Start of Data to examine

(** [int(str(v)) == v] *)
Lemma py_int_py_str : forall v, py_int (py_str v) = Some v.
Proof.
  intros v. unfold py_int.
  rewrite (strip_spaceless (py_str_spaceless v)).
  unfold py_str. destruct v as [|p|p]; simpl Z.to_int; cbv iota beta.
  - reflexivity.
  - pose proof (DecimalPos.Unsigned.to_uint_nonnil p) as Hn.
    destruct (digits_head Hn) as (c & r & E & Hm & Hp).
    rewrite E, Hm, Hp, <- E, (parse_digits_digits Hn). simpl option_map.
    f_equal. exact (DecimalZ.of_to (Z.pos p)).
  - pose proof (DecimalPos.Unsigned.to_uint_nonnil p) as Hn.
    change (0x2D =? 0x2D) with true. cbv iota.
    rewrite (parse_digits_digits Hn). simpl option_map.
    f_equal. exact (DecimalZ.of_to (Z.neg p)).
Qed.

(** What [toggle_mic] makes of the output of a host whose input volume is
    [v]. *)
Lemma py_int_reply : forall v, py_int (strip (py_str v ++ [LF])) = Some v.
Proof.
  intros v. rewrite (strip_trailing_LF (py_str_spaceless v)).
  apply py_int_py_str.
Qed.

(* ================================================================== *)
(** * The line buffer                                                  *)
(* ================================================================== *)

(** The equation of the [while b'\n' in read_buf] loop: when the buffer holds
    a line feed, the bytes before the first one are the next line and the loop
    goes on with the bytes after it; when it holds none, the loop is over and
    the buffer is what is left. *)
Lemma split_lines_loop :
  forall buf,
    split_lines buf =
    match split1 buf with
    | Some (line, rest) =>
        let '(lines, tail) := split_lines rest in (line :: lines, tail)
    | None => ([], buf)
    end.
Proof.
  induction buf as [|b r IH]; [reflexivity|].
  simpl. destruct (Byte.eqb b LF_byte).
  - destruct (split_lines r). reflexivity.
  - rewrite IH. destruct (split1 r) as [[line rest]|].
    + destruct (split_lines rest). reflexivity.
    + reflexivity.
Qed.

Lemma split_lines_app :
  forall a b,
    split_lines (a ++ b) =
    let '(lines1, tail1) := split_lines a in
    let '(lines2, tail2) := split_lines (tail1 ++ b) in
    (lines1 ++ lines2, tail2).
Proof.
  induction a as [|x a IH]; intros b.
  - simpl. destruct (split_lines b). reflexivity.
  - simpl. rewrite IH. destruct (split_lines a) as [lines1 tail1].
    destruct (Byte.eqb x LF_byte) eqn:Hx.
    + destruct (split_lines (tail1 ++ b)). reflexivity.
    + destruct lines1 as [|l ls]; simpl.
      * rewrite Hx. destruct (split_lines (tail1 ++ b)) as [[|l2 ls2] tail2];
          reflexivity.
      * destruct (split_lines (tail1 ++ b)). reflexivity.
Qed.

(** The buffer left by the loop holds no complete line. *)
Lemma split_lines_tail :
  forall buf, split_lines (snd (split_lines buf)) = ([], snd (split_lines buf)).
Proof.
  induction buf as [|x r IH]; [reflexivity|].
  simpl. destruct (split_lines r) as [lines tail]. simpl in IH.
  destruct (Byte.eqb x LF_byte) eqn:Hx; simpl; [exact IH|].
  destruct lines; simpl; [|exact IH].
  rewrite IH, Hx. reflexivity.
Qed.
(** * Settlement core of the fibre piecework tracker (src/main.py)

    A shallow embedding of the period calculator, the rubric evaluator, the
    rate resolver, the approval endpoints and the payroll endpoints, with the
    properties of the specification checked against them.

    Modelling conventions.
    - [Decimal] values are exact rationals ([Q]); the 28-digit context
      precision of Python's decimal module and the [float(...)] conversion of
      response fields are not represented.  [quantize] is written out with
      its rounding mode.
    - A [date] is a (year, month, day) record of the proleptic Gregorian
      calendar; the MINYEAR/MAXYEAR bounds of [datetime.date] are not
      represented.  [date + timedelta(days=n)] steps day by day.
    - A table is the list of its rows; a query walks the rows, an [ORDER BY]
      only permutes them and is not represented.
    - [with engine.begin() as conn] commits when the block returns and rolls
      back when it raises. *)

From Stdlib Require Import ZArith QArith List String Bool Lia Lqa.
Import ListNotations.
Open Scope Z_scope.

(* ------------------------------------------------------------------ *)
(** ** Calendar: [datetime.date], [timedelta], [calendar.monthrange]   *)
(* ------------------------------------------------------------------ *)

Module Calendar.

Record date := mkdate { year : Z; month : Z; day : Z }.

Definition is_leap (y : Z) : bool :=
  ((y mod 4 =? 0) && negb (y mod 100 =? 0)) || (y mod 400 =? 0).

(** [calendar.monthrange(y, m)[1]]: the number of days of month [m]. *)
Definition monthrange_last (y m : Z) : Z :=
  match m with
  | 2 => if is_leap y then 29 else 28
  | 4 | 6 | 9 | 11 => 30
  | _ => 31
  end.
Lemma sendWelcomeMessage_state_shape env t :
  let r := (sendWelcomeMessage_state env t).1 in
  let t' := (sendWelcomeMessage_state env t).2 in
  registered t' = registered t ∧
  questionCount (session t') = questionCount (session t) ∧
  maxQuestions (session t') = maxQuestions (session t) ∧
  responses (session t') = responses (session t) ∧
  (if delivers env (length (outbox t)) (spoken fixedFlow.greeting_question)
   then currentStage (session t') = jd_selection
   else session t' = session t ∧ r = Throws).
Proof.
  destruct t as [s reg out]. unfold sendWelcomeMessage_state. unfold_handlers.
  repeat hstep; ssimpl; repeat split; auto.
Qed.

(** ** The store *)

Lemma getUserState_lookup userId m :
  (getUserState userId m).2 !! userId = Some (getUserState userId m).1.
Proof.
  unfold getUserState. destruct (m !! userId) eqn:H; cbn; [done|]. by rewrite lookup_insert_eq.
Qed.

Lemma getUserState_other userId other m :
  other ≠ userId → (getUserState userId m).2 !! other = m !! other.
Proof.
  intros. unfold getUserState. destruct (m !! userId); cbn; [done|].
  by rewrite lookup_insert_ne.
Qed.

Lemma getUserState_present userId m s :
  m !! userId = Some s → getUserState userId m = (s, m).
Proof. intros H. unfold getUserState. by rewrite H. Qed.
(** X10. The locating script returns the topmost date label of the scan
    band: when no element of the page is a date label in the band it
    returns nothing, and otherwise it returns one of them, whose middle
    is not below the middle of any other. *)
Theorem firstVisibleDate_is_the_topmost
    (elements : list selection.Element) (innerHeight scrollY : Q) :
  let qualifies el :=
    selection.isDateLabel (strings.TrimSpace (selection.textContent el))
    && selection.inBand innerHeight scrollY el in
  match selection.firstVisibleDate elements innerHeight scrollY with
  | None => forall el, In el elements -> qualifies el = false
  | Some c =>
      (exists el, In el elements /\ qualifies el = true
                  /\ c = selection.candidate scrollY el)
      /\ forall el, In el elements -> qualifies el = true ->
                    (selection.c_y c <= selection.c_y (selection.candidate scrollY el))%Q
  end.
Proof.
  intros qualifies.
  destruct (selection.firstVisibleDate elements innerHeight scrollY) as [c |] eqn:H.
  - split.
    + apply firstVisibleDate_sound in H as (el & Hin & H1 & H2 & ->).
      exists el. unfold qualifies. rewrite H1, H2. auto.
    + intros el Hin Hq. unfold selection.firstVisibleDate in H.
      destruct (selection.sortByY _) as [| c' r] eqn:Es; [ discriminate | ].
      injection H as ->.
      apply (sortByY_hd_min _ _ _ Es).
      apply in_map, filter_In. auto.
  - intros el Hin. destruct (qualifies el) eqn:Hq; [ exfalso | reflexivity ].
    unfold selection.firstVisibleDate in H.
    destruct (selection.sortByY _) as [| c' r] eqn:Es; [ | discriminate ].
    apply sortByY_nil in Es.
    assert (Hm : In (selection.candidate scrollY el)
                    (map (selection.candidate scrollY)
                       (filter (fun el => selection.isDateLabel
                                            (strings.TrimSpace (selection.textContent el))
                                          && selection.inBand innerHeight scrollY el)
                               elements))).
    { apply in_map, filter_In. auto. }
    rewrite Es in Hm. destruct Hm.
Qed.

Section Wrapping.
Import strings strings_facts wrapping.
Local Open Scope string_scope.

Lemma ToLower_app a b : ToLower (a ++ b) = ToLower a ++ ToLower b.
Proof. induction a as [| c a IH]; cbn; congruence. Qed.

Lemma HasPrefix_agree a m p : HasPrefix (a ++ m) p = true -> agree a p = true.
Proof.
  revert p. induction a as [| x a IH]; intros p; [ reflexivity | ].
  destruct p as [| y p]; [ reflexivity | ].
  cbn. intros H. apply andb_prop in H as [H1 H2].
  rewrite H1. cbn. auto.
Qed.

Lemma Contains_clear pre m p :
  clear pre p = true -> Contains (pre ++ m) p = Contains m p.
Proof.
  induction pre as [| c pre IH]; [ reflexivity | ].
  cbn [clear]. intros H. apply andb_prop in H as [H1 H2].
  change (String c pre ++ m) with (String c (pre ++ m)).
  cbn [Contains]. fold (append pre m).
  destruct (HasPrefix (String c (pre ++ m)) p) eqn:E.
  - apply (HasPrefix_agree (String c pre) m p) in E. rewrite E in H1. discriminate.
  - cbn. auto.
Qed.

Lemma Contains_app_r pre m p : Contains m p = true -> Contains (pre ++ m) p = true.
Proof.
  rewrite !Contains_iff. intros (a & b & ->). exists (pre ++ a), b.
  now rewrite append_assoc.
Qed.

Lemma Errorf_same_class prefix e :
  In prefix prefixes ->
  browser.IsBrowserClosed (Some (Errorf prefix e)) = browser.IsBrowserClosed (Some e).
Proof.
  intros Hin.
  assert (Hclear : List.forallb (clear (ToLower prefix)) browser.closedPatterns = true).
  { unfold prefixes in Hin. cbn [In] in Hin.
    repeat (destruct Hin as [<- | Hin]; [ reflexivity | ]). destruct Hin. }
  unfold browser.IsBrowserClosed, Errorf.
  destruct e as [| | msg].
  - cbn [Error]. apply existsb_exists. exists "context canceled".
    split; [ left; reflexivity | ].
    rewrite ToLower_app. apply Contains_app_r. reflexivity.
  - cbn [Error]. apply existsb_exists. exists "context deadline exceeded".
    split; [ right; left; reflexivity | ].
    rewrite ToLower_app. apply Contains_app_r. reflexivity.
  - cbn [Error]. rewrite ToLower_app.
    rewrite forallb_forall in Hclear.
    induction browser.closedPatterns as [| p l IH]; [ reflexivity | ].
    cbn [existsb]. rewrite (Contains_clear _ _ _ (Hclear p (or_introl eq_refl))).
    f_equal. apply IH. intros x Hx. apply Hclear. now right.
Qed.

End Wrapping.

(** X11. The prefix that [SelectFirstVisibleDate] puts before the error
    of a failed browser call does not change how [IsBrowserClosed]
    classifies it: the error returned is fatal exactly when the error of
    the call that failed is. *)
Theorem SelectFirstVisibleDate_error_keeps_its_class
    (a : selection.Answers) (e : error) :
  selection.SelectFirstVisibleDate a = Err e ->
  exists u, wrapping.underlying a = Some u
            /\ browser.IsBrowserClosed (Some e) = browser.IsBrowserClosed (Some u).
Proof.
  unfold selection.SelectFirstVisibleDate, wrapping.underlying.
  destruct (selection.ansLocate a) as [[cand |] | u].
  - destruct (selection.ansHover a) as [u |].
    + intros [= <-]. exists u. split; [ reflexivity | ].
      apply Errorf_same_class. cbn. tauto.
    + destruct (selection.ansClick a) as [[] | u].
      * discriminate.
      * destruct (selection.ansFallback a); discriminate.
      * intros [= <-]. exists u. split; [ reflexivity | ].
        apply Errorf_same_class. cbn. tauto.
  - discriminate.
  - intros [= <-]. exists u. split; [ reflexivity | ].
    apply Errorf_same_class. cbn. tauto.
Qed.

Lemma SelectFirstVisibleDate_error_keeps_its_class_witness :
  exists u,
    wrapping.underlying
      (selection.mkAnswers (Err context_Canceled) None (Ok true) None) = Some u
    /\ browser.IsBrowserClosed
         (Some (errorString "error fetching dates: context canceled"))
       = browser.IsBrowserClosed (Some u).
Proof.
  exact (SelectFirstVisibleDate_error_keeps_its_class
           (selection.mkAnswers (Err context_Canceled) None (Ok true) None) _ eq_refl).
Defined.

(** X12. [ScrollDown] and [ScrollToPosition] return no error when the
    browser call succeeds, and otherwise an error that [IsBrowserClosed]
    classifies as it classifies the error of the call. *)
Theorem scroll_errors_keep_their_class (yPosition : Q) (answer : option error) :
  browser.IsBrowserClosed (wrapping.ScrollDown answer) = browser.IsBrowserClosed answer
  /\ browser.IsBrowserClosed (wrapping.ScrollToPosition yPosition answer)
     = browser.IsBrowserClosed answer
  /\ (wrapping.ScrollDown answer = None <-> answer = None)
  /\ (wrapping.ScrollToPosition yPosition answer = None <-> answer = None).
Proof.
  destruct answer as [e |]; cbn [wrapping.ScrollDown wrapping.ScrollToPosition].
  - split; [ apply Errorf_same_class; cbn; tauto | ].
    split; [ apply Errorf_same_class; cbn; tauto | ].
    split; split; discriminate.
  - repeat split.
Qed.

Section Filtering.
Context (E : Env).
Import cursor filtering.

Lemma clicked_app t1 t2 :
  clicked_before_next_scan t1 = false -> clicked_before_next_scan t2 = false ->
  clicked_before_next_scan (t1 ++ t2) = false.
Proof.
  induction t1 as [| [R c r] t1 IH]; cbn [app]; [ auto | ].
  destruct c; cbn [clicked_before_next_scan]; auto.
Qed.

Lemma kept_out_app nowYear dr ev rest more :
  clicked_before_next_scan more = false ->
  kept_out nowYear dr ev rest -> kept_out nowYear dr ev (rest ++ more).
Proof.
  intros Hm. destruct ev as [R c r]. destruct c; cbn; auto.
  destruct r as [[di |] | ?]; auto.
  intros H Hin. apply clicked_app; auto.
Qed.

Lemma safe_app nowYear dr t1 t2 :
  safe nowYear dr t1 -> safe nowYear dr t2 -> clicked_before_next_scan t2 = false ->
  safe nowYear dr (t1 ++ t2).
Proof.
  induction t1 as [| ev t1 IH]; cbn [app safe]; [ tauto | ].
  intros [H1 H2] H3 H4. split; [ apply kept_out_app | ]; auto.
Qed.

Lemma quiet_safe nowYear dr td rest :
  Forall quiet_event td -> safe nowYear dr rest -> safe nowYear dr (td ++ rest).
Proof.
  induction 1 as [| [R c r] t Hev _ IH]; cbn [app safe]; [ auto | ].
  intros H. split; [ | auto ]. destruct c; cbn in Hev |- *; tauto.
Qed.

Lemma safe_split nowYear dr t1 ev t2 :
  safe nowYear dr (t1 ++ ev :: t2) -> kept_out nowYear dr ev t2.
Proof.
  induction t1 as [| a t1 IH]; cbn [app safe]; tauto.
Qed.

Lemma IsInRange_disabled nowYear dr text :
  datefilter.Enabled dr = false -> datefilter.IsInRange nowYear dr text = Ok true.
Proof. intros H. unfold datefilter.IsInRange. now rewrite H. Qed.

Lemma body_safe nowYear dateRange st w :
  wp E (main.body nowYear dateRange st)
     (fun _ _ t => safe nowYear dateRange t /\ clicked_before_next_scan t = false) w.
Proof.
  unfold main.body.
  repeat wp_step.
  all: try (eapply wp_conseq; [ apply deselectRetry_quiet | cbn beta; intros ? ? td Htd ];
            repeat wp_step).
  all: cbn [wp app].
  all: repeat match goal with u : unit |- _ => destruct u end.
  all: match goal with
       | Hd : datefilter.Enabled _ = false |- _ =>
           pose proof (fun text => IsInRange_disabled nowYear dateRange text Hd)
       | _ => idtac
       end.
  all: split; [ | reflexivity ].
  all: cbn [safe kept_out clicked_before_next_scan].
  all: repeat lazymatch goal with
              | |- _ /\ _ => split
              | |- True => exact I
              | |- safe _ _ (@app Event _ _) =>
                  apply quiet_safe; [ assumption | cbn [safe kept_out] ]
              | |- _ => idtac
              end.
  all: try exact I.
  all: try reflexivity.
  all: intros Hout; congruence.
Qed.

End of Data to examine

> Task to complete
Print again the lines of the entries above that fall between the line holding "destruct c; cbn [clicked_before_next_scan];" and the line holding "intros H Hin. apply clicked_app; auto.", inclusive, exactly as they stand.

> Task output
  destruct c; cbn [clicked_before_next_scan]; auto.
Qed.

Lemma kept_out_app nowYear dr ev rest more :
  clicked_before_next_scan more = false ->
  kept_out nowYear dr ev rest -> kept_out nowYear dr ev (rest ++ more).
Proof.
  intros Hm. destruct ev as [R c r]. destruct c; cbn; auto.
  destruct r as [[di |] | ?]; auto.
  intros H Hin. apply clicked_app; auto.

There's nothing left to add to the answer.